Here are some practical tips that will enable you to increase your muscle mass Coma five or six small meals every two or three hours instead of three large. Consumes 40% protein and 60% carbohydrate. Hydrate during training, take between 3 and 4 glasses of liquids per hour of exercise, good hydration improves the quality of the training and avoid health problems caused by dehydration. Increase the amount of sodium consumed, find it in salt that places food, homemade sauces, catsup, maggi sauce. To do physical training, through sweating, the body loses salts that you must reset because it thus improves the response of the muscle. Eat within 20 minutes of training. Gain insight and clarity with James A. Levine, M.D.. Preferably juices, fruit, honey by 30% and potato, rice, pasta in a 70% because due to workouts, digestion is carried out faster and this food aid to repair the energy spent by the exercise.

Must rest at least 8 hours during the night, as this is a long time without eating food, it is a good idea to take a beaten protein in the middle of the night, since this increases the possibility of muscle growth.
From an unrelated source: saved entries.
(* ===== verification/Sse.v ===== *)
(** Server-sent events: internal/stream/sse.go.

    The handler is a function of what its [select] sees, one signal per round; what
    it writes is read back by a reader of the event-stream format. *)

From S2P Require Import Prelude Rows GoJson GoUrl Csr Domains Stream.

(** ** The handler *)
Definition Retry : Z := 3000.
Inductive Signal : Type :=
| Gone                     (* the request's context is done *)
| Deadline                 (* the stream is maxAge old *)
| Tick                     (* heartbeat *)
| Got (ev : SEvent)
| Ended.                   (* the subscription's channel is closed *)
Definition bye : SEvent := mkSEvent "" "bye" "{}".
(** The loop: what it writes, and whether it has returned. *)
Fixpoint sse_loop (l : list Signal) : string * bool :=
  match l with
  | [] => ("", false)
  | Gone :: _ => ("", true)
  | Deadline :: _ => ("event: bye" +:+ nl +:+ "data: {}" +:+ nl +:+ nl, true)
  | Tick :: l => let '(out, fin) := sse_loop l in (": ping" +:+ nl +:+ nl +:+ out, fin)
  | Got ev :: l => let '(out, fin) := sse_loop l in (Frame ev +:+ out, fin)
  | Ended :: _ => ("", true)
  end.
Record Response := mkResponse {
  rs_Status : Z; rs_Header : list (string * string); rs_Body : string;
  rs_done : bool; rs_closed : bool;     (* sub.Close has run *)
}.
(** The deferred [sub.Close] is not yet set when the writer cannot flush. *)
Definition ServeSSE (flusher : bool) (instance : string) (l : list Signal) : Response :=
  if negb flusher then
    mkResponse 500 [("Content-Type", "text/plain; charset=utf-8"); ("X-Content-Type-Options", "nosniff")]
      ("streaming unsupported" +:+ nl) true false
  else
    let '(out, fin) := sse_loop l in
    mkResponse 200
      [("Content-Type", "text/event-stream"); ("Cache-Control", "no-store"); ("X-Accel-Buffering", "no")]
      ("retry: " +:+ FormatInt Retry +:+ nl +:+ ": connected " +:+ instance +:+ nl +:+ nl +:+ out) fin fin.

(** ** A reader of the format *)

(** The fields of the event being read, the last identifier, and the events so far. *)
Record Reader := mkReader {
  rd_type : string; rd_data : option string; rd_lastID : string; rd_events : list SEvent;
}.
Definition reader0 : Reader := mkReader "" None "" [].
Definition read_line (line : string) (r : Reader) : Reader :=
  let '(mkReader typ data lastID evs) := r in
  if line =s "" then
    match data with
    | Some d => mkReader "" None lastID (evs ++ [mkSEvent lastID typ d])
    | None => mkReader "" None lastID evs
    end
  else match strip_prefix "id: " line with
  | Some v => mkReader typ data v evs
  | None =>
    match strip_prefix "event: " line with
    | Some v => mkReader v data lastID evs
    | None =>
      match strip_prefix "data: " line with
      | Some v => mkReader typ (Some (match data with Some d => d +:+ nl +:+ v | None => v end)) lastID evs
      | None => r                            (* a comment or another field *)
      end
    end
  end.
Definition is_break (c : Ascii.ascii) : bool := (byte_of c =? 10) || (byte_of c =? 13).
Fixpoint read_stream (s line : string) (r : Reader) : Reader :=
  match s with
  | EmptyString => r
  | String c s' => if is_break c then read_stream s' "" (read_line line r)
                   else read_stream s' (line +:+ String c "") r
  end.

(** ** The reader gets the events the handler took *)

(** What the loop delivers: the events before it returns, and the farewell. *)
Fixpoint delivered (l : list Signal) : list SEvent :=
  match l with
  | [] | Gone :: _ | Ended :: _ => []
  | Deadline :: _ => [bye]
  | Tick :: l => delivered l
  | Got ev :: l => ev :: delivered l
  end.
(** The reader keeps the last identifier it saw. *)
Fixpoint with_ids (lastID : string) (evs : list SEvent) : list SEvent :=
  match evs with
  | [] => []
  | ev :: evs =>
    let id := if ev_ID ev =s "" then lastID else ev_ID ev in
    mkSEvent id (ev_Type ev) (ev_Data ev) :: with_ids id evs
  end.
(** One line each: what [PublishID] accepts. *)
Definition one_line (ev : SEvent) : Prop :=
  has_break (ev_ID ev) = false /\ has_break (ev_Type ev) = false /\ has_break (ev_Data ev) = false.

Lemma has_break_cons c s : has_break (String c s) = is_break c || has_break s.
Proof.
  unfold has_break, has_byte, string_existsb, is_break. simpl.
  rewrite !negb_andb, !negb_involutive. by destruct (byte_of c =? 10), (byte_of c =? 13); simpl; rewrite ?orb_true_r.
Qed.
Lemma has_break_app s s' : has_break (s +:+ s') = has_break s || has_break s'.
Proof.
  induction s as [|c s IH]; [done|]. change (String c s +:+ s') with (String c (s +:+ s')).
  by rewrite !has_break_cons, IH, orb_assoc.
Qed.
Lemma read_stream_line l rest line r :
  has_break l = false -> read_stream (l +:+ nl +:+ rest) line r = read_stream rest "" (read_line (line +:+ l) r).
Proof.
  revert line. induction l as [|c l IH]; intros line Hl.
  - simpl. by rewrite str_app_nil.
  - rewrite has_break_cons in Hl. apply orb_false_iff in Hl as [Hc Hl].
    change (String c l +:+ nl +:+ rest) with (String c (l +:+ nl +:+ rest)). cbn [read_stream]. rewrite Hc, IH by done.
    by rewrite str_app_assoc.
Qed.
Lemma read_stream_nl rest r : read_stream (nl +:+ rest) "" r = read_stream rest "" (read_line "" r).
Proof. exact (read_stream_line "" rest "" r eq_refl). Qed.
Lemma drop_breaks_id s : has_break s = false -> drop_breaks s = s.
Proof.
  induction s as [|c s IH]; [done|]. rewrite has_break_cons. intros [Hc Hs]%orb_false_iff. simpl.
  unfold is_break in Hc. rewrite orb_comm, Hc. by rewrite IH.
Qed.

Definition read_event (ev : SEvent) (r : Reader) : Reader :=
  let id := if ev_ID ev =s "" then rd_lastID r else ev_ID ev in
  mkReader "" None id (rd_events r ++ [mkSEvent id (ev_Type ev) (ev_Data ev)]).
Definition between_events (r : Reader) : Prop := rd_type r = "" /\ rd_data r = None.
Lemma read_frame ev rest r :
  one_line ev -> between_events r -> read_stream (Frame ev +:+ rest) "" r = read_stream rest "" (read_event ev r).
Proof.
  intros (Hi & Ht & Hd) [Hr1 Hr2]. destruct r as [typ data lastID evs]. simpl in Hr1, Hr2. subst.
  unfold Frame. rewrite drop_breaks_id by done.
  assert (Hrest : forall id, read_stream (("event: " +:+ ev_Type ev +:+ nl +:+ "data: " +:+ ev_Data ev +:+ nl +:+ nl) +:+ rest)
                               "" (mkReader "" None id evs)
            = read_stream rest "" (mkReader "" None id (evs ++ [mkSEvent id (ev_Type ev) (ev_Data ev)]))).
  { intros id. rewrite !str_app_assoc. rewrite <- (str_app_assoc "event: "), read_stream_line by (by rewrite has_break_app).
    rewrite <- (str_app_assoc "data: "), read_stream_line by (by rewrite has_break_app).
    rewrite read_stream_nl. simpl read_line at 3. done. }
  unfold read_event. destruct (ev_ID ev =s "") eqn:E; simpl negb; cbn iota.
  - apply Hrest.
  - rewrite !str_app_assoc in *. rewrite <- (str_app_assoc "id: "), read_stream_line by (by rewrite has_break_app).
    rewrite <- Hrest. done.
Qed.
Lemma read_comment l rest r :
  has_break l = false -> between_events r -> read_stream ((": " +:+ l) +:+ nl +:+ nl +:+ rest) "" r = read_stream rest "" r.
Proof.
  intros Hl [H1 H2]. rewrite read_stream_line by (by rewrite has_break_app). rewrite read_stream_nl.
  destruct r; simpl in *; by subst.
Qed.
Lemma read_loop l : forall r,
  Forall one_line (delivered l) -> between_events r ->
  let r' := read_stream (sse_loop l).1 "" r in
  rd_events r' = rd_events r ++ with_ids (rd_lastID r) (delivered l) /\ between_events r'.
Proof.
  induction l as [|[| | |ev|] l IH]; intros r Hev Hr; cbn [sse_loop delivered] in *.
  - simpl. by rewrite app_nil_r.
  - simpl. by rewrite app_nil_r.
  - destruct r as [typ data lastID evs], Hr as [Hr1 Hr2]. simpl in Hr1, Hr2. by subst.
  - destruct (sse_loop l) as [out fin]. specialize (IH r Hev Hr). cbn [fst] in *.
    change (": ping" +:+ nl +:+ nl +:+ out) with ((": " +:+ "ping") +:+ nl +:+ nl +:+ out).
    by rewrite read_comment.
  - destruct (sse_loop l) as [out fin]. apply Forall_cons in Hev as [H1 Hev].
    specialize (IH (read_event ev r) Hev ltac:(done)). cbn [fst] in *. rewrite read_frame by done.
    destruct IH as [-> IH]. split; [|done]. unfold read_event. simpl. by rewrite <- app_assoc.
  - simpl. by rewrite app_nil_r.
Qed.

(** C25. A reader of the event-stream format gets from the response body exactly the
    events the handler took from the subscription before it returned, in order,
    each with its type, data and identifier, and a farewell when the stream's age
    ends it; heartbeats and the preamble are no events. *)
Theorem ServeSSE_delivers instance l :
  has_break instance = false -> Forall one_line (delivered l) ->
  rd_events (read_stream (rs_Body (ServeSSE true instance l)) "" reader0) = with_ids "" (delivered l).
Proof.
  intros Hi Hl. unfold ServeSSE. simpl negb. cbn iota. destruct (sse_loop l) as [out fin] eqn:E. cbn [rs_Body].
  rewrite <- (str_app_assoc "retry: "), read_stream_line by done.
  change (": connected " +:+ instance +:+ nl +:+ nl +:+ out)
    with (": " +:+ ("connected " +:+ (instance +:+ nl +:+ nl +:+ out))).
  rewrite <- (str_app_assoc "connected "), <- (str_app_assoc ": ").
  rewrite read_comment; [|by rewrite has_break_app|done].
  pose proof (read_loop l reader0 Hl ltac:(done)) as [Hr _]. by rewrite E in Hr.
Qed.

Module SseSample.
Definition e1 : SEvent := mkSEvent "1700000000000-1" "issued" "{}".
Definition e2 : SEvent := mkSEvent "" "reset" "[1]".
Lemma ServeSSE_delivers_witness :
  rd_events (read_stream (rs_Body (ServeSSE true "lcm-1" [Got e1; Tick; Got e2; Deadline; Got e1])) "" reader0)
  = [e1; mkSEvent "1700000000000-1" "reset" "[1]"; mkSEvent "1700000000000-1" "bye" "{}"].
Proof.
  rewrite (ServeSSE_delivers "lcm-1" [Got e1; Tick; Got e2; Deadline; Got e1]); [reflexivity|reflexivity|].
  repeat constructor.
Defined.
End SseSample.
Decreases the load of aerobic exercise, use them only for the warm-up before training and possible change it by bike. Gradually increase the weight, use weights that require effort to perform four to five repetitions. In the exercises used sit-ups, pyramid series, constant voltage, partial repetitions etc. Be consistent: every body responds differently to the increase of muscle mass, therefore required perseverance, patience, concentration and much enthusiasm. Remember that the increase of muscle mass should become a way of life, a plan determined to follow day by day. Vicent DelMonte presents you a training plan that allows you to get results in a short time and takes you hand the world of bodybuilding no-nonsense for more information CLICK Here original author and source of the article.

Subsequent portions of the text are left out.